Double-strand break repair by interchromosomal recombination: suppression of chromosomal translocations

• Published in: Genes & development Vol. 12; no. 24; pp. 3831 - 3842
• Main Authors: Richardson, C, Moynahan, M E, Jasin, M
• Format: Journal Article
• Language: English
• Published: United States Cold Spring Harbor Laboratory Press 15.12.1998
• Subjects: Alleles; Animals; Blotting, Southern; Cell Line; Chromosomes - genetics; Crossing Over, Genetic; Deoxyribonucleases, Type II Site-Specific - metabolism; DNA Damage - physiology; DNA Repair - genetics; DNA Replication; Gene Conversion - genetics; Gene Duplication; Genes, Reporter; In Situ Hybridization, Fluorescence; Mice; Models, Genetic; Mutation; Protein-Serine-Threonine Kinases; Proto-Oncogene Proteins - genetics; Proto-Oncogene Proteins c-pim-1; Research Paper; Sequence Homology, Nucleic Acid; Transfection; Translocation, Genetic
• ISSN: 0890-9369; 1549-5477
• DOI: 10.1101/gad.12.24.3831

To directly determine whether recombinational repair of double-strand breaks (DSBs) can occur between heterologous chromosomes and lead to chromosomal rearrangements in mammalian cells, we employed an ES cell system to analyze recombination between repeats on heterologous chromosomes.
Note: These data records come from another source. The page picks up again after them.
(** ** Receiving proposals *)

(** The interception of [ProposalJoin]: Remove of the stale leaf if it is
    still in the tree, then Add of the fresh key package. *)
Definition handleProposalJoin (env : Envelope) (proposal : ProposalMsg) : C unit :=
  cfg <-- opts o_Config ;
  c <-- gets (fun c => c) ;
  if u64 (env_Epoch env + Config.GetMaxPastEpochs cfg) <? c_epoch c then ret tt
  else if is_empty (default [] (c_groupState c)) then ret tt
  else
    let targetIdentity := if is_empty (pm_TargetIdentity proposal) then str_bytes (pm_TargetPeerID proposal)
                          else pm_TargetIdentity proposal in
    member <-- mls (fun e t => mls_HasMember e t (default [] (c_groupState c)) targetIdentity) ;
    (match member with
     | inl true =>
         r <-- createAndStoreLocalProposalLocked ProposalRemove targetIdentity
           (mkBufferedProposal 0 [] [] "" (pm_TargetPeerID proposal) "" "" "" []) ;
         match r with inl (_, bufferedRemove) => sw_BufferProposal bufferedRemove | inr _ => ret tt end
     | _ => ret tt
     end) ;;;
    r <-- createAndStoreLocalProposalLocked ProposalAdd (pm_Data proposal)
      (mkBufferedProposal 0 [] [] (pm_OperationID proposal) (pm_TargetPeerID proposal) (pm_RequestID proposal)
         (pm_GroupType proposal) (pm_CategoryID proposal) (pm_KeyPackageHash proposal)) ;
    (match r with inl (_, bufferedAdd) => sw_BufferProposal bufferedAdd | inr _ => ret tt end) ;;;
    gs <-- gets c_groupState ;
    if is_empty (default [] gs) then ret tt else schedule_commit_or_failover.

(** [handleProposalLocked] *)
Definition handleProposalLocked (from : peerID) (env : Envelope) : C unit :=
  match dec_proposal (env_Payload env) with
  | inr _ => ret tt
  | inl proposal =>
      gs <-- gets c_groupState ;
      if bool_decide (gs = None) && negb (pm_ProposalType proposal =? ProposalJoin) then ret tt
      else if pm_ProposalType proposal =? ProposalJoin then handleProposalJoin env proposal
      else
        et <-- the_epochTracker ;
        match Epoch.Validate (env_Epoch env) et with
        | ActionRejectStale => ret tt
        | ActionBufferFuture => set_epochTracker (Epoch.BufferFuture (env_Epoch env) (enc_envelope env) et)
        | ActionProcess =>
            r <-- mls (fun e t => mls_ProcessProposal e t (default [] gs) (pm_Data proposal)) ;
            match r with
            | inr _ => ret tt
            | inl processed =>
                let ref := if is_empty (pm_ProposalRef proposal) then ppr_ProposalRef processed else pm_ProposalRef proposal in
                if negb (bytes_eqb ref (ppr_ProposalRef processed)) then ret tt
                else
                  saved <-- persistCurrentEpochStateLocked (ppr_NewGroupState processed) ;
                  match saved with
                  | inr _ => ret tt
                  | inl _ =>
                      modify (set_c_groupState (Some (ppr_NewGroupState processed))) ;;;
                      sw_BufferProposal (mkBufferedProposal (pm_ProposalType proposal) (pm_Data proposal) ref
                        (pm_OperationID proposal) (pm_TargetPeerID proposal) (pm_RequestID proposal)
                        (pm_GroupType proposal) (pm_CategoryID proposal) (pm_KeyPackageHash proposal)) ;;;
                      scheduleFailoverTimerLocked ;;;
                      metric Metrics.IncrProposalsReceived ;;;
                      cb <-- opts o_OnProposalObserved ;
                      gid <-- opts o_GroupID ;
                      when cb (emit (EProposalObserved (mkProposalAuditSummary gid (env_Epoch env)
                        (peer_String from) (pm_ProposalType proposal) (pm_OperationID proposal)
                        (pm_TargetPeerID proposal) (pm_RequestID proposal) (pm_GroupType proposal)
                        (pm_CategoryID proposal) (pm_KeyPackageHash proposal)))) ;;;
                      schedule_if_holder
                  end
            end
        end
  end.

(** ** Pending operations after a commit *)

(** [emitPendingOperationAuditLocked] *)
Definition emitPendingOperationAuditLocked (s : PendingOperationAuditSummary) : C unit :=
  cb <-- opts o_OnPendingOperationAudit ;
  when cb (go (TPendingAudit s)).

(** [derefString] *)
Definition derefString (v : option string) : string := default "" v.

(** [*op.TargetMemberID]: a nil pointer panics. *)
Definition deref_target (op : PendingOperation) : C string :=
  match po_TargetMemberID op with None => panic | Some s => ret s end.

(** [SavePendingOperation] whose error is only logged. *)
Definition save_op (op : PendingOperation) : C unit := db (HealStore.SavePendingOperation op) ;;; ret tt.

Definition op_open (op : PendingOperation) : bool :=
  str_eqb (po_Status op) "PENDING" || str_eqb (po_Status op) "PROPOSED".

Definition settle_op (own : bool) (op : PendingOperation) : C unit :=
  t <-- now ;
  save_op (set_po_UpdatedAt t (set_po_Status (if own then "COMMITTED" else "SATISFIED_BY_OTHER") op)).

(** The deliveries, up to the first that settles the operation. *)
Fixpoint settle_add (op : PendingOperation) (ds : list AddCommitDelivery) : C unit :=
  match ds with
  | [] => ret tt
  | d :: rest =>
      if str_eqb (ad_OperationID d) (po_OperationID op) then settle_op true op
      else
        target <-- deref_target op ;
        if str_eqb (ad_TargetPeerID d) target then settle_op false op else settle_add op rest
  end.

Fixpoint settle_remove (op : PendingOperation) (ps : list ProposalMsg) : C unit :=
  match ps with
  | [] => ret tt
  | p :: rest =>
      if negb (pm_ProposalType p =? ProposalRemove) then settle_remove op rest
      else
        target <-- deref_target op ;
        if str_eqb (pm_TargetPeerID p) target
        then settle_op (str_eqb (pm_OperationID p) (po_OperationID op)) op
        else settle_remove op rest
  end.

Definition reconcile_op (commit : CommitMsg) (op : PendingOperation) : C unit :=
  if negb (op_open op) then ret tt
  else if str_eqb (po_OpType op) "ADD_MEMBER" then settle_add op (cm_AddDeliveries commit)
  else if str_eqb (po_OpType op) "REMOVE_MEMBER" then settle_remove op (cm_IncludedProposals commit)
  else ret tt.

(** Targets added and removed by the commit, and the operations it carries. *)
Definition added_targets (commit : CommitMsg) : gset string :=
  list_to_set (ad_TargetPeerID <$> filter (fun d => ad_TargetPeerID d <> "") (cm_AddDeliveries commit)).
Definition removed_targets (commit : CommitMsg) : gset string :=
  list_to_set (pm_TargetPeerID <$> filter (fun p => pm_ProposalType p = ProposalRemove /\ pm_TargetPeerID p <> "")
    (cm_IncludedProposals commit)).
Definition committed_ops (commit : CommitMsg) : gset string :=
  list_to_set ((ad_OperationID <$> filter (fun d => ad_TargetPeerID d <> "") (cm_AddDeliveries commit)) ++
    (pm_OperationID <$> filter (fun p => pm_ProposalType p = ProposalRemove /\ pm_TargetPeerID p <> "")
       (cm_IncludedProposals commit))).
We found that recombination is induced at least 1000-fold following the introduction of a DSB in one repeat. Most (98%) recombinants repaired the DSB by gene conversion in which a small amount of sequence information was transferred from the unbroken chromosome onto the broken chromosome. The remaining recombinants transferred a larger amount of information, but still no chromosomal aberrations were apparent. Thus, mammalian cells are capable of searching genome-wide for sequences that are suitable for DSB repair. The lack of crossover events that would have led to translocations supports a model in which recombination is coupled to replication.